WHAT IS NEEDED
In the entries below, how many lines hold the word "values"? Answer with the number only.

RAW DATA
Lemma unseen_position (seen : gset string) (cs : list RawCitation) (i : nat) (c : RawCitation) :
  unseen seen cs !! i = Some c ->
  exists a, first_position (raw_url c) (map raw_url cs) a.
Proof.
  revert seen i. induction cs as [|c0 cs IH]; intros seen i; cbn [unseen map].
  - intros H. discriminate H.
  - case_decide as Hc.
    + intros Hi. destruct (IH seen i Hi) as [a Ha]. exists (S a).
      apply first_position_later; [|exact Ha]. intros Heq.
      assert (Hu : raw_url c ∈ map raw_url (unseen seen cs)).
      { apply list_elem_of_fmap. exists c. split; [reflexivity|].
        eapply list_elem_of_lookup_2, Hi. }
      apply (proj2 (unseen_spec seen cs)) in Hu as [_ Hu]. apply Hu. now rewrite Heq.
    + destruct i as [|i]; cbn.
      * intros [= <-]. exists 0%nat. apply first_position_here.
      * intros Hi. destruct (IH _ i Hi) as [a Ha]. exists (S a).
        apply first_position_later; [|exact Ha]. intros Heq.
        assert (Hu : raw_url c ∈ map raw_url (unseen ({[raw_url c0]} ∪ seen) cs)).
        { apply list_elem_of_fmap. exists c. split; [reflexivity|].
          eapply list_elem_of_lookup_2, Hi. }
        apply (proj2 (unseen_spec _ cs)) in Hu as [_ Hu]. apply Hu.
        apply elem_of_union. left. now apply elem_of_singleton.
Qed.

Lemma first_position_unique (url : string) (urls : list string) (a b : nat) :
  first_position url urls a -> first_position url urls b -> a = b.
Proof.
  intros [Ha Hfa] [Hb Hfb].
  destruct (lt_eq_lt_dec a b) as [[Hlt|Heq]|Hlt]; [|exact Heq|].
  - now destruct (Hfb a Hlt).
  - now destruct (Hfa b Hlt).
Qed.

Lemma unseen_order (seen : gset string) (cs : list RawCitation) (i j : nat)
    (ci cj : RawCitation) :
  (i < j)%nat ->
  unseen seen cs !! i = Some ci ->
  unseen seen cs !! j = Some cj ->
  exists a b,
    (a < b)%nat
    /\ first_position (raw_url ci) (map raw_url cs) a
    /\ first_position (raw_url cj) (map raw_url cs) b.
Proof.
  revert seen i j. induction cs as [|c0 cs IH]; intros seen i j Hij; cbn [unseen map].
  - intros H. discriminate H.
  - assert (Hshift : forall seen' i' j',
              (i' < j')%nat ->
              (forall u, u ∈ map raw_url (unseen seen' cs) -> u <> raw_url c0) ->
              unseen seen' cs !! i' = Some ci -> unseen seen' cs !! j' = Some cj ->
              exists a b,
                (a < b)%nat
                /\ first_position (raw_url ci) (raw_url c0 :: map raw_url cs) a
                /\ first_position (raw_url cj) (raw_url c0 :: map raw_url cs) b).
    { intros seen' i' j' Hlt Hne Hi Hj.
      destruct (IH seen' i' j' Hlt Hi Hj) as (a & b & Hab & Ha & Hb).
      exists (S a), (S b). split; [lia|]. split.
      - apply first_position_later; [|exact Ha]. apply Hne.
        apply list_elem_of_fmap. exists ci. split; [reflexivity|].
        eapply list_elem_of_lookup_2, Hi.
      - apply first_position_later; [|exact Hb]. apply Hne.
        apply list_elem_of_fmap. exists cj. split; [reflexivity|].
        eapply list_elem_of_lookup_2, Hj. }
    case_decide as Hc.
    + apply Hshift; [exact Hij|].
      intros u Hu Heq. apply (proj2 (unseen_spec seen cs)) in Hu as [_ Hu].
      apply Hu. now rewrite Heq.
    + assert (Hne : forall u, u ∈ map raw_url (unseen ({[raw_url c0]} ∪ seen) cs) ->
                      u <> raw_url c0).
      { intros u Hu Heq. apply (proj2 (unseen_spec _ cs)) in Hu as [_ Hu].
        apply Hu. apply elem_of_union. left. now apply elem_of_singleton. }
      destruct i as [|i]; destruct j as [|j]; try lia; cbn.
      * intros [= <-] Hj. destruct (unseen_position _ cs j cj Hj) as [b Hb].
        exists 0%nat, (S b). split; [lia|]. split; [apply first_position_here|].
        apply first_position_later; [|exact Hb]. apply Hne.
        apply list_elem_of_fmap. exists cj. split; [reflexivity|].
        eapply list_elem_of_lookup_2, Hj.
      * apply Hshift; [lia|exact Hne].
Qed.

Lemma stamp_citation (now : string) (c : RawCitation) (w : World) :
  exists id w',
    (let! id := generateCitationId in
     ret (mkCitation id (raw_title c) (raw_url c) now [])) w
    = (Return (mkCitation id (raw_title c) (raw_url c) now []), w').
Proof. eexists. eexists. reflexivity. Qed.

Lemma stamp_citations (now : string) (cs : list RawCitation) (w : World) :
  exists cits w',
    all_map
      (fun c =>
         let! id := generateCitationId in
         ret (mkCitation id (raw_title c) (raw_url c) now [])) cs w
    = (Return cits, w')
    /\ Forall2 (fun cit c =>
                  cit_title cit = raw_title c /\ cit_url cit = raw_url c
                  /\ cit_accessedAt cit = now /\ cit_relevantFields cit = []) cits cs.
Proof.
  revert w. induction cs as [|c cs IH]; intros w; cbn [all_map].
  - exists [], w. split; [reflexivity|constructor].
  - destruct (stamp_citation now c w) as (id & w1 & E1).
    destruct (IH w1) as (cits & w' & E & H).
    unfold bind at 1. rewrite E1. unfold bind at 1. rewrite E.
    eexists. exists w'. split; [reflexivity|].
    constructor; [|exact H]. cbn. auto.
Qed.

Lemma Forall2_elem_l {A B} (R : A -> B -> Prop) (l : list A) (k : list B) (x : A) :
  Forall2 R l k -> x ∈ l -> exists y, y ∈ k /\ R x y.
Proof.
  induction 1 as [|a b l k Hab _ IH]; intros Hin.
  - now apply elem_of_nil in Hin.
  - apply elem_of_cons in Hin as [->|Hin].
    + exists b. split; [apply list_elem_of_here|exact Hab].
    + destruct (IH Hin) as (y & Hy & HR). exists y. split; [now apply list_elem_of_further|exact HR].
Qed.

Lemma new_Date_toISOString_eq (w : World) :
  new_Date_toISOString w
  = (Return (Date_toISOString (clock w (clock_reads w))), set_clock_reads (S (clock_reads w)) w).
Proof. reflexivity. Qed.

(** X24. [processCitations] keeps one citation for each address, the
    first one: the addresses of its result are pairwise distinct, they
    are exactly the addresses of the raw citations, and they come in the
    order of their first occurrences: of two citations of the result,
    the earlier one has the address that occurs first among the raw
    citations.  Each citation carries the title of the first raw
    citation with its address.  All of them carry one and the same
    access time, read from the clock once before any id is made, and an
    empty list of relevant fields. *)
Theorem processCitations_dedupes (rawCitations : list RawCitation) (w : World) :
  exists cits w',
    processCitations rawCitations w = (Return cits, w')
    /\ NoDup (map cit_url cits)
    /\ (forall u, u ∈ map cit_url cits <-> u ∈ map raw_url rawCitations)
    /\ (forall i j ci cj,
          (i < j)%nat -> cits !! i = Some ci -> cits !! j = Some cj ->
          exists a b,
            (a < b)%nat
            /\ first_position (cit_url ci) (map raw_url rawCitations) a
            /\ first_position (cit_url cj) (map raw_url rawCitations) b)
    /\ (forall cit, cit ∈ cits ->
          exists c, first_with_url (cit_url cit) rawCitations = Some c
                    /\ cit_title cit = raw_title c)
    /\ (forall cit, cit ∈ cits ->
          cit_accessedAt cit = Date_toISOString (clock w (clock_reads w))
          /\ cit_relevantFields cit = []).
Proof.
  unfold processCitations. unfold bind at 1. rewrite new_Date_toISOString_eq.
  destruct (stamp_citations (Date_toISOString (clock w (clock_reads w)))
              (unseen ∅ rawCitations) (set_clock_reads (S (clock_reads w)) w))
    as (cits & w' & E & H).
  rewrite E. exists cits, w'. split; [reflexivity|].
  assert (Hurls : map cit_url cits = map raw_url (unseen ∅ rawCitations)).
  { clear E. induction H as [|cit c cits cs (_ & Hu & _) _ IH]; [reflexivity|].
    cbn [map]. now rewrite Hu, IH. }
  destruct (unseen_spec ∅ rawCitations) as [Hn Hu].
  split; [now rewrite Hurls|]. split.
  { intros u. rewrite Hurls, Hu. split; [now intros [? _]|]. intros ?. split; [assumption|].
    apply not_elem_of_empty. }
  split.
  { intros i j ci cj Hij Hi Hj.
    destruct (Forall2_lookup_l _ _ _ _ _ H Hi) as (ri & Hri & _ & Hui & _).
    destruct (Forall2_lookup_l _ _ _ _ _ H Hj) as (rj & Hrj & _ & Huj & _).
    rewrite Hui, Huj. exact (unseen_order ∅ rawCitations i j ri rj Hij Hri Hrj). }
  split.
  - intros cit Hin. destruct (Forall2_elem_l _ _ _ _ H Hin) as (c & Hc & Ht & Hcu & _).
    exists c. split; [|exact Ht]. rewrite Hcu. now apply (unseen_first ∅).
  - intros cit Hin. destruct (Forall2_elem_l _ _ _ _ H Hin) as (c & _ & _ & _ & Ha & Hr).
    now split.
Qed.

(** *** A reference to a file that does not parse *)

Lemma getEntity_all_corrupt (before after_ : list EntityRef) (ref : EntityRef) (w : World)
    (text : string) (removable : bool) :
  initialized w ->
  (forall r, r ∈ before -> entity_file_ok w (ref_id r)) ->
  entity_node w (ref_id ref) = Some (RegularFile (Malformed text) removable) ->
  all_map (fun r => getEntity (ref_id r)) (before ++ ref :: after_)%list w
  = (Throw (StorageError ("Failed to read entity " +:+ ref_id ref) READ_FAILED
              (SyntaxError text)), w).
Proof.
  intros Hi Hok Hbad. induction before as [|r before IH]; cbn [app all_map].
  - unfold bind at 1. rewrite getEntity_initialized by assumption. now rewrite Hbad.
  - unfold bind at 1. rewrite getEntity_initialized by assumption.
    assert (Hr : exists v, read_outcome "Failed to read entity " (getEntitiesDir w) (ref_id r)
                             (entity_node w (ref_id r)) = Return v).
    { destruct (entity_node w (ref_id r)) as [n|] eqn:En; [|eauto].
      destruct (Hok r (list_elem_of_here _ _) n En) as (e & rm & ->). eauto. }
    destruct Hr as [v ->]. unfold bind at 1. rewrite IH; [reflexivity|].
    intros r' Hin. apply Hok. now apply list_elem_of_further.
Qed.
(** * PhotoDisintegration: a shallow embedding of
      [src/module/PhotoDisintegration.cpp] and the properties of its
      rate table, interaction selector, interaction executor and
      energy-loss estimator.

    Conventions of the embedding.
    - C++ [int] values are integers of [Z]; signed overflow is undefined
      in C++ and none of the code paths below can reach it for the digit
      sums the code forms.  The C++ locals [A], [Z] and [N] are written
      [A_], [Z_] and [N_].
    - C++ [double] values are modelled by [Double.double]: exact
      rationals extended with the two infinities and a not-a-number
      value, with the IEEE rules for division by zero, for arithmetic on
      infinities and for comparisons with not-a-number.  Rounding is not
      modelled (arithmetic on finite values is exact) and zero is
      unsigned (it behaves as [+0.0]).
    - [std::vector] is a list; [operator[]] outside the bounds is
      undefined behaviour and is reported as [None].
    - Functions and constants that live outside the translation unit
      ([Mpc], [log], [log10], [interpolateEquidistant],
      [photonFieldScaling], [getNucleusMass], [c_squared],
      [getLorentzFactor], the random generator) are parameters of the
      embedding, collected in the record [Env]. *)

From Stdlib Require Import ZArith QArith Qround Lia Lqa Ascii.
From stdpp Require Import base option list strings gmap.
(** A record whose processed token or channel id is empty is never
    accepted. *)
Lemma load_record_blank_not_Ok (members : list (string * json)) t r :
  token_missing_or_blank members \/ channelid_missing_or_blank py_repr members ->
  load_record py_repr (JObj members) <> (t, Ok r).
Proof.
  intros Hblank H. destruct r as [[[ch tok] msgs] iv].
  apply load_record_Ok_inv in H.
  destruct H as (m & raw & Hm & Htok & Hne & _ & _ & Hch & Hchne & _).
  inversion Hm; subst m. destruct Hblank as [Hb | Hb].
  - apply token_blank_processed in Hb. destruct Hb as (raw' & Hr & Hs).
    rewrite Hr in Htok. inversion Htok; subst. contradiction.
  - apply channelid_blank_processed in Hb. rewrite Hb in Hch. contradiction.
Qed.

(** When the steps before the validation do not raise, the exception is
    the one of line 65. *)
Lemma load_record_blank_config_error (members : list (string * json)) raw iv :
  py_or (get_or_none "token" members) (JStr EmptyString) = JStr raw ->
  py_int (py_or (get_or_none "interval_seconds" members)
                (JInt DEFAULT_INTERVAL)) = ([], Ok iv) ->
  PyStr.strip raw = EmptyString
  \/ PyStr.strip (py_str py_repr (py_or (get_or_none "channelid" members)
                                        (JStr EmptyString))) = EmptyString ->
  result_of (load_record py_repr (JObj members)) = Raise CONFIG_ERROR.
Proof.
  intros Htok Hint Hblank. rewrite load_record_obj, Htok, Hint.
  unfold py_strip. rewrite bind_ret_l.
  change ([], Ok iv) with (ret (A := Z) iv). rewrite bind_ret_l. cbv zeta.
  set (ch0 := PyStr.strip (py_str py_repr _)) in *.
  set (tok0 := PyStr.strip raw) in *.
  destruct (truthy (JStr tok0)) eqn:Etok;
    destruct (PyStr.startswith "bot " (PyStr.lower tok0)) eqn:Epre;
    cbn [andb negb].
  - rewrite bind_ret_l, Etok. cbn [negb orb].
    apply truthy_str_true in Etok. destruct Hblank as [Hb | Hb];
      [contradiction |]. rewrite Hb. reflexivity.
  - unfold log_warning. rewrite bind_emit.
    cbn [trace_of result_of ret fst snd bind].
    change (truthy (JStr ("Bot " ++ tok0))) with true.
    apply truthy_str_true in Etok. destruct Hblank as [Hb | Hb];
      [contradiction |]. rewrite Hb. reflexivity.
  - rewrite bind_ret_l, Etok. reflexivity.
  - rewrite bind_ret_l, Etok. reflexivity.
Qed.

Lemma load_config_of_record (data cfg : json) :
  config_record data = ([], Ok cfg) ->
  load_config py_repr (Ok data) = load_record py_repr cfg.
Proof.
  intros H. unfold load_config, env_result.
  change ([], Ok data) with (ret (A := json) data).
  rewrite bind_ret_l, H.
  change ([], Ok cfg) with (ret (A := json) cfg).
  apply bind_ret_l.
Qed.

RESULT FOR THIS TASK
3